Um 5:45 Uhr fahre ich mit der „Richard With“ der berühmten Hurtigrute in Honningsvåg ab. An Bord kann ich mein ursprüngliches Ticket bis Harstadt verlängern – diese Buchung ohne gleichzeitige Buchung einer Kabine war mir im Internet verwehrt worden. Geht doch!

Die Atmosphäre auf dem Schiff ist angenehm ruhig und sehr gediegen. Hier fährt das internationale „Seniorenstift“ und weniger das deutsche „Altenheim“ und ganz sicher kein schwäbischer Motorradfahrer mit Helmkamera.

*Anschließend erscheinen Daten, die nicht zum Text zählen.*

(* ===== verification/RtrsLife.v ===== *)
(** * The life of a path of the transport client

    A path is set up by the thread that opens it, set up again by the
    reconnect work, and taken down by the close work; handlers of the RDMA
    stack and users of sysfs change its state meanwhile.  A step is one change
    of the state under its lock, one call to the work queue, or one stretch of
    work on the connections; all steps interleave in any way.

    What the RDMA stack does is an input: whether a stretch of work succeeds
    ([choice]), whether a wait ends before its time, and which handlers are
    called, at any time while the path has connections. *)

From stdpp Require Import base numbers sets gmap functions list.
From S2P Require Import Prelude RtrsPermits Rtrs.

Inductive work := ReconnectDwork | CloseWork.
#[export] Instance work_eq_dec : EqDecision work.
Proof. solve_decision. Defined.

(** Work queues of the kernel: what is queued and not started yet. *)
Class WorkQueue := {
  workqueue : Type;
  pending : workqueue -> work -> bool;
  queue_work : work -> workqueue -> workqueue;
  start_work : work -> workqueue -> workqueue;
  cancel_work : work -> workqueue -> workqueue;
}.

(** What the kernel documents: queueing twice is queueing once, and what is
    started or cancelled is not pending any more. *)
Class WorkQueueLaws (Q : WorkQueue) : Prop := {
  queue_law : forall w q w', pending (queue_work w q) w' = bool_decide (w = w') || pending q w';
  start_law : forall w q w', pending (start_work w q) w' = negb (bool_decide (w = w')) && pending q w';
  cancel_law : forall w q w', pending (cancel_work w q) w' = negb (bool_decide (w = w')) && pending q w';
}.

(** ** Where the threads are *)

(** In [init_path]: [init_conns], its error path, the request, the wait, the
    look at the state, the error at the end, [rtrs_clt_path_up]. *)
Inductive init_pc := InitConns | DestroyConns | SendInfo | WaitState | ReadState | SetErr | PathUp.

(** The thread of [rtrs_clt_open] or [rtrs_clt_create_path_from_sysfs]. *)
Inductive open_pc := OStart | OInit (c : init_pc) | OFiles | OClose | OQueueClose | OFlush | ODone | OFreed.

(** [rtrs_clt_reconnect_work]. *)
Inductive reconnect_pc :=
| RIdle | RRead | RClose | RQueueClose | RStopLock | RStop | RConnecting | RInitLock | RInit (c : init_pc) | RAgain | RQueue.

(** [rtrs_clt_close_work]. *)
Inductive close_pc := CIdle | CCancel | CStopLock | CStop | CClosed.

(** What a caller of [rtrs_clt_close_conns] does next: nothing, wait, or wait
    and try to make the path dead. *)
Inductive after_close := Leave | Flush | Die.

(** Handlers and users of sysfs. *)
Inductive user_pc :=
| UOut
| URecover | UQueueDwork | UTryErr                      (* rtrs_rdma_error_recovery *)
| UInfo (ok : bool)                                     (* rtrs_clt_info_rsp_done, rtrs_clt_info_req_done *)
| UClose (a : after_close) | UQueueClose (a : after_close) | UFlush (die : bool)
| UDead                                                 (* rtrs_clt_remove_path_from_sysfs *)
| UReconnect | UQueueNow | UFlushDwork.                 (* rtrs_clt_reconnect_from_sysfs *)

Inductive call := ErrorRecovery | Info (ok : bool) | DeviceRemoval | Reconnect | Disconnect | Remove.
Inductive actor := Opener | Reconnector | Closer | User (t : thread).
#[export] Instance actor_eq_dec : EqDecision actor.
Proof. solve_decision. Defined.

Section life.
Context `{Q : WorkQueue} (max_reconnect_attempts : nat).

Record life := mkLife {
  st : rtrs_clt_state;
  queue : workqueue;
  init_mutex : option actor;
  conns : bool;                  (* the path has connections, or is making them *)
  reconnect_attempts : nat;
  opener : open_pc;
  reconnector : reconnect_pc;
  closer : close_pc;
  users_at : thread -> user_pc;
  freed : bool;                  (* the path is given up, by kobject_put or free_path *)
}.
#[export] Instance life_upd : Updatable life :=
  (rd_pure mkLife <&> st <&> queue <&> init_mutex <&> conns <&> reconnect_attempts <&> opener <&> reconnector <&> closer
   <&> users_at <&> freed)%upd.

(** ** Shared steps *)

(** [rtrs_clt_change_state_get_old]: what the next step is if the state
    changed, and if not. *)
Definition change (new : rtrs_clt_state) (yes no : life -> life) (s : life) : life :=
  if rtrs_clt_change_state (st s) new then yes (s <| st := new |>) else no s.

(** [rtrs_clt_change_state_from_to]. *)
Definition change_from_to (old new : rtrs_clt_state) (yes no : life -> life) (s : life) : life :=
  if bool_decide (st s = old) then change new yes no s else no s.

Definition queue_it (w : work) (s : life) : life := s <| queue ::= queue_work w |>.
Definition closed_down (s : life) : bool :=
  negb (pending (queue s) CloseWork) && match closer s with CIdle => true | _ => false end.
Definition dwork_done (s : life) : bool :=
  negb (pending (queue s) ReconnectDwork) && match reconnector s with RIdle => true | _ => false end.

(** A step of [init_path], which holds [init_mutex]; [at_] is where the thread
    is, and [fin] where it goes with the result. *)
Definition init_step (c : init_pc) (choice : bool) (at_ : init_pc -> life -> life) (fin : bool -> life -> life)
    (s : life) : option life :=
  let return_ ok s := fin ok (s <| init_mutex := None |>) in
  match c with
  | InitConns => Some (at_ (if choice then SendInfo else DestroyConns) s)
  | DestroyConns => Some (change RTRS_CLT_CONNECTING_ERR (return_ false) (return_ false) (s <| conns := false |>))
  | SendInfo => Some (at_ (if choice then WaitState else SetErr) s)
  | WaitState => if negb (bool_decide (st s = RTRS_CLT_CONNECTING)) || choice then Some (at_ ReadState s) else None
  | ReadState => Some (at_ (if bool_decide (st s = RTRS_CLT_CONNECTED) then PathUp else SetErr) s)
  | SetErr => Some (change RTRS_CLT_CONNECTING_ERR (return_ false) (return_ false) s)
  | PathUp => Some (return_ true (s <| reconnect_attempts := 0 |>))
  end.
Definition init_lock (a : actor) (go : life -> life) (s : life) : option life :=
  match init_mutex s with None => Some (go (s <| init_mutex := Some a |> <| conns := true |>)) | Some _ => None end.
(** [mutex_lock] and [mutex_unlock] at the start of
    [rtrs_clt_stop_and_destroy_conns]. *)
Definition wait_init (go : life -> life) (s : life) : option life :=
  match init_mutex s with None => Some (go s) | Some _ => None end.

(** ** The threads *)

Definition o_at (c : open_pc) (s : life) : life := s <| opener := c |>.
Definition step_opener (choice : bool) (s : life) : option life :=
  match opener s with
  | OStart => init_lock Opener (o_at (OInit InitConns)) s
  | OInit c => init_step c choice (fun c => o_at (OInit c)) (fun ok => o_at (if ok then OFiles else OClose)) s
  | OFiles => Some (o_at (if choice then ODone else OClose) s)
  | OClose => Some (change RTRS_CLT_CLOSING (o_at OQueueClose) (o_at OFlush) s)
  | OQueueClose => Some (o_at OFlush (queue_it CloseWork s))
  | OFlush => if closed_down s then Some (o_at OFreed (s <| freed := true |>)) else None
  | ODone | OFreed => None
  end.

Definition r_at (c : reconnect_pc) (s : life) : life := s <| reconnector := c |>.
Definition step_reconnector (choice : bool) (s : life) : option life :=
  match reconnector s with
  | RIdle => if pending (queue s) ReconnectDwork then Some (r_at RRead (s <| queue ::= start_work ReconnectDwork |>)) else None
  | RRead =>
      Some (if negb (bool_decide (st s = RTRS_CLT_RECONNECTING)) then r_at RIdle s
            else if max_reconnect_attempts <=? reconnect_attempts s then r_at RClose s
            else r_at RStopLock (s <| reconnect_attempts ::= S |>))
  | RClose => Some (change RTRS_CLT_CLOSING (r_at RQueueClose) (r_at RIdle) s)
  | RQueueClose => Some (r_at RIdle (queue_it CloseWork s))
  | RStopLock => wait_init (r_at RStop) s
  | RStop => Some (r_at RConnecting (s <| conns := false |>))
  | RConnecting => Some (change RTRS_CLT_CONNECTING (r_at RInitLock) (r_at RIdle) s)
  | RInitLock => init_lock Reconnector (r_at (RInit InitConns)) s
  | RInit c => init_step c choice (fun c => r_at (RInit c)) (fun ok => r_at (if ok then RIdle else RAgain)) s
  | RAgain => Some (change RTRS_CLT_RECONNECTING (r_at RQueue) (r_at RIdle) s)
  | RQueue => Some (r_at RIdle (queue_it ReconnectDwork s))
  end.

(** [cancel_delayed_work_sync] returns when the work is neither queued nor
    running. *)
Definition c_at (c : close_pc) (s : life) : life := s <| closer := c |>.
Definition step_closer (s : life) : option life :=
  match closer s with
  | CIdle => if pending (queue s) CloseWork then Some (c_at CCancel (s <| queue ::= start_work CloseWork |>)) else None
  | CCancel =>
      match reconnector s with
      | RIdle => Some (c_at CStopLock (s <| queue ::= cancel_work ReconnectDwork |>))
      | _ => None
      end
  | CStopLock => wait_init (c_at CStop) s
  | CStop => Some (c_at CClosed (s <| conns := false |>))
  | CClosed => Some (change RTRS_CLT_CLOSED (c_at CIdle) (c_at CIdle) s)
  end.

Definition u_at (t : thread) (c : user_pc) (s : life) : life := s <| users_at ::= <[t := c]> |>.
Definition step_user (t : thread) (s : life) : option life :=
  match users_at s t with
  | UOut => None
  | URecover => Some (change_from_to RTRS_CLT_CONNECTED RTRS_CLT_RECONNECTING (u_at t UQueueDwork) (u_at t UTryErr) s)
  | UQueueDwork => Some (u_at t UOut (queue_it ReconnectDwork s))
  | UTryErr => Some (change_from_to RTRS_CLT_CONNECTING RTRS_CLT_CONNECTING_ERR (u_at t UOut) (u_at t UOut) s)
  | UInfo ok => Some (change (if ok then RTRS_CLT_CONNECTED else RTRS_CLT_CONNECTING_ERR) (u_at t UOut) (u_at t UOut) s)
  | UClose a =>
      Some (change RTRS_CLT_CLOSING (u_at t (UQueueClose a))
              (u_at t match a with Leave => UOut | Flush => UFlush false | Die => UFlush true end) s)
  | UQueueClose a =>
      Some (u_at t match a with Leave => UOut | Flush => UFlush false | Die => UFlush true end (queue_it CloseWork s))
  | UFlush die => if closed_down s then Some (u_at t (if die then UDead else UOut) s) else None
  | UDead =>
      let old := st s in
      Some (change RTRS_CLT_DEAD (fun s => u_at t UOut (s <| freed := true |>))
              (u_at t (if bool_decide (old = RTRS_CLT_DEAD) then UOut else UClose Die)) s)
  | UReconnect =>
      let old := st s in
      Some (change RTRS_CLT_RECONNECTING (fun s => u_at t UQueueNow (s <| reconnect_attempts := 0 |>))
              (u_at t (if bool_decide (old = RTRS_CLT_RECONNECTING) then UFlushDwork else UOut)) s)
  | UQueueNow => Some (u_at t UFlushDwork (queue_it ReconnectDwork s))
  | UFlushDwork => if dwork_done s then Some (u_at t UOut s) else None
  end.

(** ** Runs *)

Inductive life_act := Calls (t : thread) (c : call) | Goes (a : actor) (choice : bool).

(** Handlers are called while there are connections; the files in sysfs exist
    once the path is open. *)
Definition may_call (c : call) (s : life) : bool :=
  match c with
  | ErrorRecovery | Info _ | DeviceRemoval => conns s
  | Reconnect | Disconnect | Remove => match opener s with ODone => negb (freed s) | _ => false end
  end.
Definition first_pc (c : call) : user_pc :=
  match c with
  | ErrorRecovery => URecover | Info ok => UInfo ok | DeviceRemoval => UClose Leave
  | Reconnect => UReconnect | Disconnect => UClose Flush | Remove => UClose Die
  end.

Definition goes (a : actor) (choice : bool) (s : life) : option life :=
  match a with
  | Opener => step_opener choice s
  | Reconnector => step_reconnector choice s
  | Closer => step_closer s
  | User t => step_user t s
  end.
Definition life_step (a : life_act) (s : life) : option life :=
  match a with
  | Calls t c =>
      match users_at s t with
      | UOut => if may_call c s then Some (u_at t (first_pc c) s) else None
      | _ => None
      end
  | Goes a choice => goes a choice s
  end.

Inductive reachable (s0 : life) : life -> Prop :=
| re_start : reachable s0 s0
| re_step a s s' : reachable s0 s -> life_step a s = Some s' -> reachable s0 s'.

(** What [alloc_path] leaves. *)
Record new_path (s : life) : Prop := {
  np_st : st s = RTRS_CLT_CONNECTING;
  np_queue : forall w, pending (queue s) w = false;
  np_mutex : init_mutex s = None;
  np_conns : conns s = false;
  np_opener : opener s = OStart;
  np_reconnector : reconnector s = RIdle;
  np_closer : closer s = CIdle;
  np_users : forall t, users_at s t = UOut;
  np_freed : freed s = false;
}.
End life.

Auf Deck 7 in der „Panorama Bar“ geniesse ich die Aussicht, hole gelegentlich etwas Schlaf nach und lese – die angemessene Erholung nach dem gestrigen Tag. Das Schiff und die Fahrt erhält von mir 5+ Sterne und eine uneingeschränkte Empfehlung (Variante ohne Kabinenbuchung).

Nordkapp

Meine Erwartungen an die heutige Strecke und an das Nordkapp selber waren gering und werden enttäuscht. Laut Wetterbericht 8ºC, Wind aus Nord mit 7m/sec und Regen. Dazu dichter Nebel auf der ganze Strecke. Von der Insel sehe ich nichts außer ein paar Rentieren direkt am Strassenrand. Längere Strecken muss ich zu Fuß gehen und mein Rad (ohne Gepäck) mit Kraft festhalten, daß es mir von dem Sturm nicht fortgerissen wird.

Am Nordkapp muss ich nach „dem Globus“ fragen um ihn im dichten Nebel zu finden obwohl ich 50m davor stehe. Die anderen Nordkapp Gäste entsprechen dem Vermuteten – auch sie sind enttäuscht von dem was sie sehen.

Der Weg war heute sicher nicht das Ziel. Diesmal war tatsächlich das Ziel selber und vor allem dessen Symbolik das Ziel.